Lindisfarne, also known as Holy Island is tidal and the causeway that connects the island with the UK's mainland is flooded in the morning and afternoon and visitors should check the safe crossing times for the island before setting out.
Lindisfarne is home to a natural nature reserve and a vast array of native birds can be viewed whilst on one of the many walking tracks. There is also a full day bird watching tour where visitors are accompanied by a local bird expert , you might even be lucky enough to sea a grey seal which live on the neighbouring Farne Islands year round.
If relaxation is on the cards, visitors can wind down in the serenity of the island with a trip to St Aidan's winery where you can enjoy a glass of world famous Lindisfarne Mead.
The mead which is made from honey and wine is thought to possess a natural aphrodisiac and was originally consumed by honeymooners for a whole moon (hence the term 'honey-moon') in order to increase fertility and provide them with a joyful and fulfilled marriage. Visitors can also take a walk around the winery and see how the Mead is made.
Another famous natural aphrodisiac found on the island is the Lindisfarne oyster. The local high quality pacific oysters (Crassostrea Gigas) are grown on the seashore within the Lindisfarne National Nature Reserve and were believed to have been established by the monks of Lindisfarne Priory around 1381 after buying a boat of oysters from a Scotsman for 100 shillings.
Lindisfarne is also acknowledged as the origin of modern day Christianity in Britain. It is the birthplace of the distinguished Lindisfarne Gospels, widely regarded as some of the greatest remaining religious and artistic treasures.
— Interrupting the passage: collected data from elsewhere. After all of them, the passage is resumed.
Lemma add_to_list_rest n s :
  wait (add_to_list n s) = wait s /\ pendingSearch_ (add_to_list n s) = pendingSearch_ s /\
  needSearch_ (add_to_list n s) = needSearch_ s /\ nodesToShow_ (add_to_list n s) = nodesToShow_ s /\
  scrollPrefetchSize_ (add_to_list n s) = scrollPrefetchSize_ s /\ effects (add_to_list n s) = effects s.
Proof.
  unfold add_to_list. destruct (find_node _ n); [done|]. destruct (is_wanted _ _ _); [|done].
  unfold info_of. by destruct (find_node (previousCache_ s) n).
Qed.

Lemma NoDup_neg l : NoDup l -> NoDup (neg l).
Proof. intros H. unfold neg. apply NoDup_fmap_2; [|done]. intros x y E. lia. Qed.

Lemma searching_keys R s n : searching R s -> n ∈ keys (trainNodes_ s) -> kMinNode < n < kMaxNode.
Proof.
  intros [C T B l pm pM _ _ _ _ [[[_ Hk _ _] _ _ _ _] _ _ _ _ _]|C T B l pm pM _ _ _ _ _ [[[_ Hk _ _] _ _ _ _] _ _ _ _ _]] Hn.
  - apply HWids. rewrite <- Hk. simpl. rewrite !elem_of_app. tauto.
  - apply HWids. rewrite <- (Z.opp_involutive n). apply elem_of_neg. rewrite <- Hk. 
    rewrite !elem_of_app, elem_of_mirror, Z.opp_involutive. tauto.
Qed.

(** An answer. *)
Lemma searching_answer n R s :
  0 < cacheMaxSize_ s -> kMinNode < n < kMaxNode -> searching (n :: R) s -> searching R (add_to_list n s).
Proof.
  intros Hmax Hn Hs. pose proof (searching_len _ _ Hs) as [Hasc Hlen].
  pose proof (fun y => searching_keys _ s y Hs) as Hpos.
  pose proof (add_to_list_frame n s) as (E1 & E2 & E3).
  destruct Hs as [C T B l pm pM H1 H2 H3 H4 H5|C T B l pm pM H1 H2 H3 H4 H5 H6].
  - destruct (down_answered s n Hmax Hasc Hlen H4 ltac:(lia)) as [[L1 L2] Ha].
    destruct (down_step C W _ _ _ _ Hmax HW ltac:(lia) H1 H2 H3 n R T B _ _ H5 Ha) as (T' & B' & Hg).
    eapply (searching_down _ _ C T' B'); cbv zeta; rewrite ?E1, ?E2, ?E3, ?L1, ?L2; done.
  - destruct (up_answered s n Hmax Hasc Hlen H4 H5 ltac:(lia) ltac:(intros y Hy; apply Hpos in Hy; lia)) as [[L1 L2] Ha].
    destruct (down_step C (neg W) _ _ _ _ Hmax (NoDup_neg _ HW) ltac:(rewrite zlen_neg; lia) H1 H2 H3 (- n) (neg R) T B _ _ H6 Ha)
      as (T' & B' & Hg).
    eapply (searching_up _ _ C T' B'); cbv zeta; rewrite ?E1, ?E2, ?E3, ?L1, ?L2; done.
Qed.

(** When all have answered. *)
Lemma searching_end s : searching [] s -> exists T B, is_window W (cacheMaxSize_ s) T B (outline (trainNodes_ s)).
Proof.
  intros [C T B l pm pM _ _ _ _ [Hp _ _ _ _ _]|C T B l pm pM _ _ _ _ _ [Hp _ _ _ _ _]].
  - exists T, B. by eapply progress_window.
  - apply progress_window, window_mirror in Hp. eauto.
Qed.

(** *** New searches *)

Lemma filter_none (P : Z -> Prop) `{!forall x, Decision (P x)} (l : list Z) : (forall x, x ∈ l -> ~ P x) -> filter P l = [].
Proof.
  induction l as [|x l IH]; intros Hl; [done|]. rewrite filter_cons, decide_False by (apply Hl; by left).
  apply IH. intros y Hy. apply Hl. by right.
Qed.

Lemma filter_every (P : Z -> Prop) `{!forall x, Decision (P x)} (l : list Z) : (forall x, x ∈ l -> P x) -> filter P l = l.
Proof.
  induction l as [|x l IH]; intros Hl; [done|]. rewrite filter_cons, decide_True by (apply Hl; by left).
  f_equal. apply IH. intros y Hy. apply Hl. by right.
Qed.

Lemma reset_going_down s :
  going_down [] W (cacheMaxSize_ s) kMinNode kMinNode kMaxNode W [] [] (outline (reset_results (trainNodes_ s))) \/
  cacheMaxSize_ s < 0.
Proof using HWids.
  destruct (Z.ltb_spec (cacheMaxSize_ s) 0) as [|Hpos]; [by right | left].
  split; [split; [split | ..] | ..]; simpl; try done; try (by intros ? ? ?%elem_of_nil); try (by intros ? ?%elem_of_nil).
  - constructor.
  - rewrite filter_every; [done|]. intros x _ Hx. by apply elem_of_nil in Hx.
  - unfold outline. simpl. rewrite !filter_none; [done | |]; intros x Hx; apply HWids in Hx; lia.
  - by intros [].
  - intros n Hn. apply HWids in Hn. right; right. repeat split; [lia | lia|]. intros c Hc. by apply elem_of_nil in Hc.
Qed.

Lemma reset_searching s : 0 < cacheMaxSize_ s -> searching W (reset_search s).
Proof using HWids.
  intros Hmax. destruct (reset_going_down s) as [Hg|]; [|lia].
  assert (E1 : trainNodes_ (reset_search s) = reset_results (trainNodes_ s)) by (by unfold reset_search, invoke_search; simpl; destruct (wait s)).
  assert (E2 : minResult_ (reset_search s) = kMinNode) by (by unfold reset_search, invoke_search; simpl; destruct (wait s)).
  assert (E3 : maxResult_ (reset_search s) = kMaxNode) by (by unfold reset_search, invoke_search; simpl; destruct (wait s)).
  assert (E4 : cacheMaxSize_ (reset_search s) = cacheMaxSize_ s) by (by unfold reset_search, invoke_search; simpl; destruct (wait s)).
  eapply (searching_down _ _ [] [] []); cbv zeta; rewrite ?E1, ?E2, ?E3, ?E4; try done.
  - by intros c Hc%elem_of_nil.
  - constructor.
Qed.

(** A search that goes on from a window [T ++ C ++ B]. *)
Lemma page_going_down W' max lo pm pM T C B :
  T ++ C ++ B ≡ₚ W' -> ascending C -> NoDup W' ->
  (forall t c, t ∈ T -> c ∈ C -> t < c) -> (forall b c, b ∈ B -> c ∈ C -> c < b) ->
  zlen C <= max -> (T <> [] -> zlen C = max) ->
  pm ∈ C -> pM ∈ C -> (forall c, c ∈ C -> pm <= c <= pM) ->
  lo <= pM -> T = [] \/ pm <= lo ->
  going_down C W' max lo pm pM W' [] [] (mkOutline C (zlen T) (zlen B) 0 0).
Proof.
  intros Hk Hs Hd Ht Hb Hl Hf Hm HM Hc Hlo HT.
  assert (Hd' : NoDup (T ++ C ++ B)) by (by rewrite Hk).
  apply NoDup_app in Hd' as (_ & HdT & Hd'). apply NoDup_app in Hd' as (_ & HdB & _).
  assert (Hfilter : forall (P : Z -> Prop) `{!forall x, Decision (P x)}, filter P W' ≡ₚ filter P T ++ filter P C ++ filter P B)
    by (intros P ?; rewrite <- Hk, !filter_app; done).
  assert (Hz : forall l l' : list Z, l ≡ₚ l' -> zlen l = zlen l') by (intros l l' H; unfold zlen; by rewrite H).
  split; [split; [split | ..] | ..]; simpl; try done; try (by intros ? ? ?%elem_of_nil); try (by intros ? ?%elem_of_nil).
  - rewrite Hfilter, (filter_none _ C), (filter_every _ T), (filter_every _ B), <- Hk; [solve_Permutation | ..].
    + intros x Hx Hi. by apply (HdB x Hi).
    + intros x Hx Hi. apply (HdT x Hx). apply elem_of_app. by left.
    + by intros x Hx [].
  - intros c Hc'. by rewrite app_nil_r.
  - f_equal; rewrite zlen_nil; simpl; rewrite (Hz _ _ (Hfilter _ _)).
    + rewrite (filter_none _ C), (filter_none _ B), (filter_every _ T), app_nil_r; [done | ..].
      * intros x Hx. by apply Ht.
      * intros x Hx. specialize (Hb x pm Hx Hm). lia.
      * intros x Hx. specialize (Hc x Hx). lia.
    + rewrite (filter_none _ C), (filter_none _ T), (filter_every _ B); [done | ..].
      * intros x Hx. by apply Hb.
      * intros x Hx. specialize (Ht x pM Hx HM). lia.
      * intros x Hx. specialize (Hc x Hx). lia.
  - by intros [].
  - intros n Hn. rewrite <- Hk in Hn. rewrite !elem_of_app in Hn. destruct Hn as [Hn|[Hn|Hn]]; [right; left | by left | right; right].
    + specialize (Ht n pm Hn Hm). destruct HT as [->|HT]; [by apply elem_of_nil in Hn|].
      repeat split; [lia | lia|]. apply Hf. by intros ->; apply elem_of_nil in Hn.
    + pose proof (Hb n pM Hn HM). pose proof (Hb n pm Hn Hm). repeat split; [lia | lia|]. intros c Hc'. by apply Hb.
  - intros x Hx. by left.
Qed.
These gospels are now in the British museum.
The Lindisfarne Heritage Centre houses an electronic copy that can be viewed along with other photographic exhibitions capturing recent archaeological digs and life on the island.
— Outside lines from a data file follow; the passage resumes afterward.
(** The loop of [handle_dcc_packet]: the entries of the address, and whether one
    of them has come to zero. *)
Fixpoint address_trackers (address : Z) (m : Trackers) : Trackers * bool :=
  match m with
  | [] => ([], false)
  | (k, c) :: m' =>
      if k <? Z.shiftl address 16 then
        let '(m', b) := address_trackers address m' in ((k, c) :: m', b)
      else if key_address k =? address then
        let '(c', zero) := report_loco_addressed c in
        let '(m', b) := address_trackers address m' in ((k, c') :: m', zero || b)
      else (m, false)
  end.

(** ** State *)

(** States that send a message, with the buffer that was allocated, and those
    that go on when it was sent. *)
Inductive SendState := send_channel_empty | send_timeout_event | send_ch2_event | send_invalid | send_event.
Inductive NextState := check_timeouts | process_ch1 | prepare_ch1_on | finish.

Inductive Wait :=
| Idle
| WaitBuffer (next : SendState)
| WaitSent (next : NextState).

(** What goes out: event reports, with the state that sends them, answers to
    identify messages, and messages that are passed on. *)
Inductive Effect :=
| EventReport (by_state : SendState) (event : Z)
| ProducerIdentified (valid : bool) (event : Z)
| ProducerIdentifiedRange (base count : Z)
| ToOccupancy (f : Feedback)
| ToOvercurrent (f : Feedback)
| ToDebug (f : Feedback).

Record Flow := mkFlow {
  channels_ : list D;
  trackers_ : Trackers;
  current_timeout_key_ : Z;
  pending_deletions_ : bool;
  channel_pending_empty_ : Z;
  channel_is_empty_ : Z;
  new_channel_is_empty_ : Z;
  message : option Feedback;
  queue : list Feedback;
  effects : list Effect
}.
Definition set_channels (x : list D) (s : Flow) : Flow :=
  mkFlow x (trackers_ s) (current_timeout_key_ s) (pending_deletions_ s)
    (channel_pending_empty_ s) (channel_is_empty_ s) (new_channel_is_empty_ s) (message s)
    (queue s) (effects s).
Definition set_trackers (x : Trackers) (s : Flow) : Flow :=
  mkFlow (channels_ s) x (current_timeout_key_ s) (pending_deletions_ s)
    (channel_pending_empty_ s) (channel_is_empty_ s) (new_channel_is_empty_ s) (message s)
    (queue s) (effects s).
Definition set_current_timeout_key (x : Z) (s : Flow) : Flow :=
  mkFlow (channels_ s) (trackers_ s) x (pending_deletions_ s) (channel_pending_empty_ s)
    (channel_is_empty_ s) (new_channel_is_empty_ s) (message s) (queue s) (effects s).
Definition set_pending_deletions (x : bool) (s : Flow) : Flow :=
  mkFlow (channels_ s) (trackers_ s) (current_timeout_key_ s) x (channel_pending_empty_ s)
    (channel_is_empty_ s) (new_channel_is_empty_ s) (message s) (queue s) (effects s).
Definition set_channel_pending_empty (x : Z) (s : Flow) : Flow :=
  mkFlow (channels_ s) (trackers_ s) (current_timeout_key_ s) (pending_deletions_ s) x
    (channel_is_empty_ s) (new_channel_is_empty_ s) (message s) (queue s) (effects s).
Definition set_channel_is_empty (x : Z) (s : Flow) : Flow :=
  mkFlow (channels_ s) (trackers_ s) (current_timeout_key_ s) (pending_deletions_ s)
    (channel_pending_empty_ s) x (new_channel_is_empty_ s) (message s) (queue s) (effects s).
Definition set_new_channel_is_empty (x : Z) (s : Flow) : Flow :=
  mkFlow (channels_ s) (trackers_ s) (current_timeout_key_ s) (pending_deletions_ s)
    (channel_pending_empty_ s) (channel_is_empty_ s) x (message s) (queue s) (effects s).
Definition set_message (x : option Feedback) (s : Flow) : Flow :=
  mkFlow (channels_ s) (trackers_ s) (current_timeout_key_ s) (pending_deletions_ s)
    (channel_pending_empty_ s) (channel_is_empty_ s) (new_channel_is_empty_ s) x (queue s)
    (effects s).
Definition set_queue (x : list Feedback) (s : Flow) : Flow :=
  mkFlow (channels_ s) (trackers_ s) (current_timeout_key_ s) (pending_deletions_ s)
    (channel_pending_empty_ s) (channel_is_empty_ s) (new_channel_is_empty_ s) (message s) x
    (effects s).
Definition set_effects (x : list Effect) (s : Flow) : Flow :=
  mkFlow (channels_ s) (trackers_ s) (current_timeout_key_ s) (pending_deletions_ s)
    (channel_pending_empty_ s) (channel_is_empty_ s) (new_channel_is_empty_ s) (message s)
    (queue s) x.

Definition emit (e : Effect) (s : Flow) : Flow := set_effects (effects s ++ [e]) s.

Definition new_Flow : Flow :=
  mkFlow (replicate (Z.to_nat size_) new_decoder) [] 0 false 0 0xffff 0 None [] [].

Definition decoder (s : Flow) (ch : Z) : D := default new_decoder (znth (channels_ s) ch).
Definition set_decoder (ch : Z) (d : D) (s : Flow) : Flow := set_channels (zset (channels_ s) ch d) s.

Definition current_address_of (ch : Z) (s : Flow) : Z := current_address (decoder s ch).

Definition has_railcom_entry (ch : Z) (s : Flow) : bool :=
  negb (current_address (decoder s ch) =? 0) || negb (Z.testbit (channel_is_empty_ s) ch).

(** *** Packets to the track *)

Definition handle_dcc_packet (b0 b1 : Z) (s : Flow) : Flow :=
  let address := dcc_to_address b0 b1 in
  if address =? 0xFFFF then s
  else
    let '(m, zero) := address_trackers address (trackers_ s) in
    let s := set_trackers m s in
    if zero then set_pending_deletions true s else s.

(** ** The flow *)

Definition release_and_exit (s : Flow) : Flow * Wait := (set_message None s, Idle).

Definition transfer (port : bool) (e : Feedback -> Effect) (f : Feedback) (s : Flow) : Flow * Wait :=
  release_and_exit (if port then emit (e f) s else s).

(** The message that makes this flow look at a channel again. *)
Definition fake_packet (ch : Z) : Feedback := mkFeedback ch (fun _ => 0) 0 (fun _ => 0) 0xFF00.

(** The loop over the channels of an occupancy message. *)
Fixpoint update_occupancy (chs : list nat) (new_values : Z) (s : Flow) : Flow :=
  match chs with
  | [] => s
  | i :: chs =>
      let ch := Z.of_nat i in
      let d := set_occupancy (Z.testbit new_values ch) (decoder s ch) in
      let s := set_decoder ch d s in
      let s := if current_address d =? lastAddress_ d then s
               else set_queue (queue s ++ [fake_packet ch]) s in
      update_occupancy chs new_values s
  end.

(** [prepare_ch1_on] *)
Definition after_invalid (f : Feedback) (s : Flow) : Flow * Wait :=
  let d := decoder s (channel f) in
  if (current_address d =? 0) && (0 <? num_loco_in_channel_locked (trackers_ s) (channel f)) then
    release_and_exit
      (set_decoder (channel f) (set_lastAddress (current_address d) d)
         (set_channel_pending_empty (Z.lor (channel_pending_empty_ s) (Z.shiftl 1 (channel f))) s))
  else (s, WaitBuffer send_event).

Definition clear_pending_empty (ch : Z) (s : Flow) : Flow :=
  set_channel_pending_empty (Z.land (channel_pending_empty_ s) (Z.lnot (Z.shiftl 1 ch))) s.

(** [process_ch1] *)
Definition after_ch2 (f : Feedback) (s : Flow) : Flow * Wait :=
  if size_ <=? channel f then transfer debugPort_ ToDebug f s
  else
    let '(ok, d) := process_packet f (decoder s (channel f)) in
    let s := set_decoder (channel f) d s in
    if negb ok then transfer debugPort_ ToDebug f s
    else if current_address d =? lastAddress_ d then release_and_exit s
    else
      let addr := railcom_id12_to_address (lastAddress_ d) in
      match find_tracker (trackers_ s) (tracker_key addr (channel f)) with
      | Some c =>
          if 0 <? c then after_invalid f s
          else if (lastAddress_ d =? 0) && Z.testbit (channel_pending_empty_ s) (channel f)
          then after_invalid f (clear_pending_empty (channel f) s)
          else (s, WaitBuffer send_invalid)
      | None =>
          if (lastAddress_ d =? 0) && Z.testbit (channel_pending_empty_ s) (channel f)
          then after_invalid f (clear_pending_empty (channel f) s)
          else (s, WaitBuffer send_invalid)
      end.

Definition ch2_valid (f : Feedback) : bool :=
  forallb (fun i => negb (railcom_invalid (ch2Data f (Z.of_nat i)))) (seq 0 (Z.to_nat (ch2Size f))).

Definition feedback_address (f : Feedback) : Z :=
  dcc_to_address (u8 (Z.shiftr (dccAddress f) 8)) (Z.land (dccAddress f) 0xFF).

Definition process_ch2 (f : Feedback) (s : Flow) : Flow * Wait :=
  if (size_ <=? channel f) || (ch2Size f =? 0) then after_ch2 f s
  else if negb (ch2_valid f) then after_ch2 f s
  else
    let addr := feedback_address f in
    if addr =? 0xFFFF then after_ch2 f s
    else
      let key := tracker_key addr (channel f) in
      match find_tracker (trackers_ s) key with
      | None =>
          let s := set_trackers (put_tracker key (report_loco_seen (report_loco_seen 0)) (trackers_ s)) s in
          (set_current_timeout_key key s, WaitBuffer send_ch2_event)
      | Some c => after_ch2 f (set_trackers (put_tracker key (report_loco_seen c) (trackers_ s)) s)
      end.

(** [entry] when there are no pending deletions. *)
Definition dispatch (f : Feedback) (s : Flow) : Flow * Wait :=
  if channel f =? 0xff then
    transfer occupancyPort_ ToOccupancy f (update_occupancy (seq 0 (Z.to_nat size_)) (ch1Data f 0) s)
  else if channel f =? 0xfe then transfer overcurrentPort_ ToOvercurrent f s
  else process_ch2 f s.

(** The loop of [check_timeouts] over the entries from the saved key: a tracker
    that has come to zero, or the channels that are not empty. *)
Fixpoint find_timeout (from : Z) (m : Trackers) (is_empty : Z) : option Z * Z :=
  match m with
  | [] => (None, is_empty)
  | (k, c) :: m =>
      if k <? from then find_timeout from m is_empty
      else if c =? 0 then (Some k, is_empty)
      else find_timeout from m (Z.land is_empty (Z.lnot (Z.shiftl 1 (key_channel k))))
  end.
The Castle and the Priory, where these documents were written can also be visited. The Priory ruins were the site of a monastic community founded in AD 635, destroyed by Vikings, and then abandoned in 875 after more Viking lootings. The Castle, standing dramatically on top of the highest hill on the island, was once built as a fort to keep out the Scots. It has now been renovated and decorated in an Edwardian style and holds many antiques from the 17th century.
"North East England is full of unexpected pleasures and Lindisfarne is no exception," said Stacy Hall, Director of Communications & Tourism at One NorthEast, which is responsible for tourism in North East England.
"Visitors can experience beautiful scenery, amazing wildlife, religion, gourmet food and wine all with that little something extra, a sprinkling of history!" added Stacy.